In March 2020 the World Health Organization declared the outbreak of novel coronavirus disease ("COVID-19") as a pandemic. Except where otherwise directed by state and local authorities, we made the decision for the health and safety of our customers and employees to move our stores to a contactless, curbside-only operating model in the fiscal first quarter. We also temporarily suspended in-home delivery, repair and consultation services. At the beginning of the fiscal second quarter, we started welcoming customers back into our stores by offering an in-store consultation service to customers, by appointment only. On June 15, 2020, we began allowing customers to shop without an appointment at more than 800 stores across the U.S. As of June 22, 2020, almost all of our stores were open for shopping. We continue to offer contactless curbside pick-up and in-store consultations for customers who prefer to shop that way.

In light of the uncertainty surrounding the impact of COVID-19 and to maximize liquidity, we executed a short-term draw on the full amount of our $1.25 billion five year senior unsecured revolving credit facility (the “Facility”) on March 19, 2020, that remained outstanding until July 27, 2020, when the amounts we had borrowed under the Facility were repaid in full. See Note 8, Debt, for additional information on the Facility. In March 2020 we also announced the temporary suspension of all share repurchases which we resumed in November 2020.

In the first quarter of fiscal 2021 we concluded that the COVID-19 pandemic’s impact on our store operations was a triggering event to review for potential impairments of our store assets. As a result of this analysis, we recorded an immaterial asset impairment charge for a small number of stores within Selling, general and administrative (“SG&A”) expenses. We also completed a review for potential impairments of our goodwill in the first quarter of fiscal 2021, concluding that no impairment had occurred. A similar conclusion was reached upon completion of our annual goodwill impairment review during the fourth quarter of fiscal 2021.

On March 27, 2020, in response to the COVID-19 pandemic, the U.S. Congress enacted the Coronavirus Aid, Relief and Economic Security Act (“CARES Act”), which among other things, contains provisions for deferral of the employer portion of social security taxes incurred through the end of calendar 2020 and an employee retention credit, a refundable payroll credit for 50% of wages and health benefits paid to employees not providing services due to the COVID-19 pandemic. As a result of the CARES Act, we deferred $142 million of qualified payroll taxes in fiscal 2021 and claimed the employee retention credit, which was treated as a government subsidy to offset related operating expenses. Based on our analysis of the CARES Act, we reduced our SG&A expenses in fiscal 2021 by $81 million for employee retention credits.

The COVID-19 pandemic remains an evolving situation. The extent of the impact of COVID-19 on our business and financial results will depend on future developments, including the duration of the outbreak within the markets in which we operate and the related impact on consumer confidence and spending, all of which are highly uncertain.

Basis of Presentation

The consolidated financial statements include the accounts of Best Buy Co., Inc. and its consolidated subsidiaries. All intercompany balances and transactions are eliminated upon consolidation.
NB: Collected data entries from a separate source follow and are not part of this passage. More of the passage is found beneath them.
Lemma triple_enqueue_all m ints :
  triple (λ s, intents_ok (tables_of s) ints) (enqueue_all m ints) (λ _ _, True).
Proof.
  induction ints as [|i ints IH]; cbn [enqueue_all]; [by apply triple_ret|].
  set (F := λ s : AppState, intents_ok (tables_of s) (i :: ints)).
  pose proof (stable_intents (i :: ints)) as HF. fold F in HF.
  assert (∀ d (k : option StoredOrder → prog AppState (result ApiError unit)) (G : AppState → Prop),
    stable G → (∀ o, triple (λ s, match o with Some so => is_stored (tables_of s) d so | None => True end ∧ G s)
                 (k o) (λ _ _, True)) →
    triple G (prog_try (db_call (store.get_order d)) k) (λ _ _, True)) as Hget.
  { intros d k G HG Hk. eapply triple_try; [|exact Hk].
    unfold db_call. eapply triple_bind; [eapply (ensures_frame G); [exact HG|apply ensures_get_order]|].
    intros [o|e]; apply triple_ret; [|done]. intros s _ [? ?]. by split. }
  apply Hget; [done|]. intros oa.
  set (A := λ s : AppState, match oa with Some so => is_stored (tables_of s) (ask_digest i) so | None => True end).
  assert (stable A) as HA by (unfold A; destruct oa; [apply stable_stored|done]).
  apply (Hget _ _ (λ s, A s ∧ F s)); [by apply stable_and|]. intros ob.
  assert (triple F (enqueue_all m ints) (λ _ _, True)) as IH'.
  { eapply triple_pre; [exact IH|]. intros s _ Hs i' Hi'. apply Hs. set_solver. }
  unfold A. destruct oa as [ask|], ob as [bid|]; try (eapply triple_pre; [exact IH'|]; by intros s _ (_ & _ & ?)).
  eapply triple_pre; [apply (triple_make_job F m i ask bid (λ job, _ ← match_send job; enqueue_all m ints)); [done|]|].
  - intros job. eapply triple_bind; [|intros ?; exact IH'].
    eapply triple_weaken; [eapply triple_frame; [exact HF|apply triple_match_send]|done|]. by intros ? s _ [_ ?].
  - intros s _ (? & ? & HFs). split_and!; [done..| |done]. apply HFs. set_solver.
Qed.

Lemma follows_place_order clock now so : order_wf (order so) → follows (place_order clock now so).
Proof.
  intros Ho. unfold place_order.
  eapply (triple_try _ (λ a s, accepted (tables_of s) so a.1.1 a.1.2 a.2)).
  { eapply triple_bind; [by apply ensures_intake|]. intros [[[d side] ticks]|c]; apply triple_ret; [|done].
    intros s _ Ha. exact Ha. }
  intros [[d side] ticks]. cbv beta iota zeta. cbn [fst].
  set (P := λ s : AppState, accepted (tables_of s) so d side ticks).
  assert (stable P) as HP.
  { apply (stable_tables (λ t, accepted t so d side ticks)). intros t t' Hp. by apply accepted_later. }
  eapply (triple_try _ (λ m s, m_registry_id m = registry_id so ∧ P s)).
  { unfold or_else. eapply triple_bind; [eapply (ensures_frame P (market (registry_id so))
      (λ o _, ∀ m, o = Some m → m_registry_id m = registry_id so)); [exact HP|]|].
    - apply triple_read; [done|]. intros s Hs _ m Hm. by destruct (ai_markets s Hs _ _ Hm) as ((? & _) & _).
    - intros [m|]; apply triple_ret; [|done]. intros s _ [Hm ?]. split; [by apply Hm|done]. }
  intros m. eapply (triple_try _ (λ r s, r = registry_id so ∧ P s)).
  { unfold or_else. eapply triple_bind; [eapply (triple_frame (λ _, m_registry_id m = registry_id so) P
      (λ o _, ∀ r, o = Some r → r = registry_id so)); [exact HP|]|].
    - apply triple_read; [by intros ? ? Hm|]. intros s _ Hm r. destruct (books s !! _); [|done]. intros [= <-]. done.
    - intros [r|]; apply triple_ret; [|done]. intros s _ [Hr ?]. split; [by apply Hr|done]. }
  intros r. eapply (triple_try _ (λ res s, ∀ o ints, res = Ok (o, ints) → intents_ok (tables_of s) ints)).
  { unfold or_else. eapply triple_bind;
      [intros s Hs [Hr HPs]; apply (triple_place r so d side ticks Ho Hr); [exact Hs|exact HPs]|].
    intros [res|]; apply triple_ret; [|done]. intros s _ Hres o ints ->. exact (Hres o ints eq_refl). }
  intros res. apply ret_try; [done|]. intros [o ints] Hres. destruct res as [[o' ints']|e]; [|done].
  injection Hres as -> ->.
  eapply (triple_try _ (λ _ _, True)); [eapply triple_weaken; [apply (triple_enqueue_all m ints)| |]|].
  - intros s _ Hs. by apply (Hs o).
  - by intros [[]|e] s _ _.
  - intros []. follow.
Qed.

(** ** The other handlers *)

Lemma follows_db_call {A} (p : prog AppState (result StoreError A)) : follows p → follows (db_call p).
Proof. intros Hp. apply follows_seq; [done|]. intros. apply follows_ret. Qed.

Lemma follows_or_else {A} e (p : prog AppState (option A)) : follows p → follows (or_else e p).
Proof. intros Hp. apply follows_seq; [done|]. intros. apply follows_ret. Qed.

Lemma follows_is_approved_signer mgr sg : follows (store.is_approved_signer mgr sg).
Proof. exact (follows_query _). Qed.
Lemma follows_recent_trades r n : follows (store.recent_trades r n).
Proof. exact (follows_query _). Qed.
Lemma follows_orders_by_account a : follows (store.orders_by_account a).
Proof. exact (follows_query _). Qed.
Lemma follows_fills_by_account a : follows (store.fills_by_account a).
Proof. exact (follows_query _). Qed.
Lemma follows_balances_of a : follows (store.balances_of a).
Proof. exact (follows_query _). Qed.

Ltac request1 :=
  lazymatch goal with
  | |- triple _ (db_call _) _ => apply follows_db_call
  | |- triple _ (or_else _ _) _ => apply follows_or_else
  | |- triple _ (resolve_market _) _ => apply follows_read
  | |- triple _ markets_snapshot _ => apply follows_read
  | |- triple _ (store.is_approved_signer _ _) _ => apply follows_is_approved_signer
  | |- triple _ (store.recent_trades _ _) _ => apply follows_recent_trades
  | |- triple _ (store.orders_by_account _) _ => apply follows_orders_by_account
  | |- triple _ (store.fills_by_account _) _ => apply follows_fills_by_account
  | |- triple _ (store.balances_of _) _ => apply follows_balances_of
  | _ => follow1
  end.
Ltac request := repeat (request1; cbv beta zeta).

Lemma follows_markets_reply now : follows (markets_reply now).
Proof. unfold markets_reply. request. Qed.

Lemma follows_book_reply now key depth : follows (book_reply now key depth).
Proof. unfold book_reply. request. Qed.

Lemma follows_trades_reply now key : follows (trades_reply now key).
Proof. unfold trades_reply. request. Qed.

Lemma follows_order_by_digest now key d : follows (order_by_digest now key d).
Proof. unfold order_by_digest. request. Qed.

Lemma follows_cancel_order now d req : follows (cancel_order now d req).
Proof. unfold cancel_order. request. Qed.

Lemma follows_account_orders now a : follows (account_orders now a).
Proof. unfold account_orders. request. Qed.

Lemma follows_account_fills now a : follows (account_fills now a).
Proof. unfold account_fills. request. Qed.

Lemma follows_account_balance now a : follows (account_balance now a).
Proof. unfold account_balance. request. Qed.

Lemma follows_all_ladders ms : follows (all_ladders ms).
Proof. induction ms as [|m ms IH]; cbn [all_ladders]; request. Qed.

Lemma follows_route_leg m hop_from leg acc : follows (route_leg m hop_from leg acc).
Proof. unfold route_leg. request. Qed.

#[local] Hint Resolve follows_route_leg : service.

Lemma follows_route_legs m hop_from legs acc : follows (route_legs m hop_from legs acc).
Proof.
  revert acc. induction legs as [|leg legs IH]; intros acc; cbn [route_legs]; [apply follows_ret|].
  request.
Qed.

#[local] Hint Resolve follows_route_legs : service.

Lemma follows_route_hops p i hops acc : follows (route_hops p i hops acc).
Proof.
  revert i acc. induction hops as [|hop hops IH]; intros i acc; cbn [route_hops]; [apply follows_ret|].
  request.
Qed.

#[local] Hint Resolve follows_route_hops : service.

Lemma follows_route_paths ps acc : follows (route_paths ps acc).
Proof.
  revert acc. induction ps as [|p ps IH]; intros acc; cbn [route_paths]; [apply follows_ret|].
  request.
Qed.

#[local] Hint Resolve follows_all_ladders follows_route_paths : service.

Lemma follows_routes now from to amount : follows (routes now from to amount).
Proof. unfold routes. request. Qed.
End tasks.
In order to align our fiscal reporting periods and comply with statutory filing requirements, we consolidate the financial results of our Mexico operations on a one-month lag. Our policy is to accelerate recording the effect of events occurring in the lag period that significantly affect our consolidated financial statements. Other than as disclosed in Note 2, Restructuring, no such events were identified for the reported periods that would have materially affected our financial condition, results of operations, liquidity or other factors had they been recorded during fiscal 2021, fiscal 2020 or fiscal 2019.

Use of Estimates in the Preparation of Financial Statements

The preparation of financial statements in conformity with accounting principles generally accepted in the U.S. ("GAAP") requires us to make estimates and assumptions. These estimates and assumptions affect the reported amounts in the consolidated financial statements, as well as the disclosure of contingent liabilities. Future results could be materially affected if actual results were to differ from these estimates and assumptions.

Fiscal Year

Our fiscal year ends on the Saturday nearest the end of January. Fiscal 2021, fiscal 2020 and fiscal 2019 included 52 weeks.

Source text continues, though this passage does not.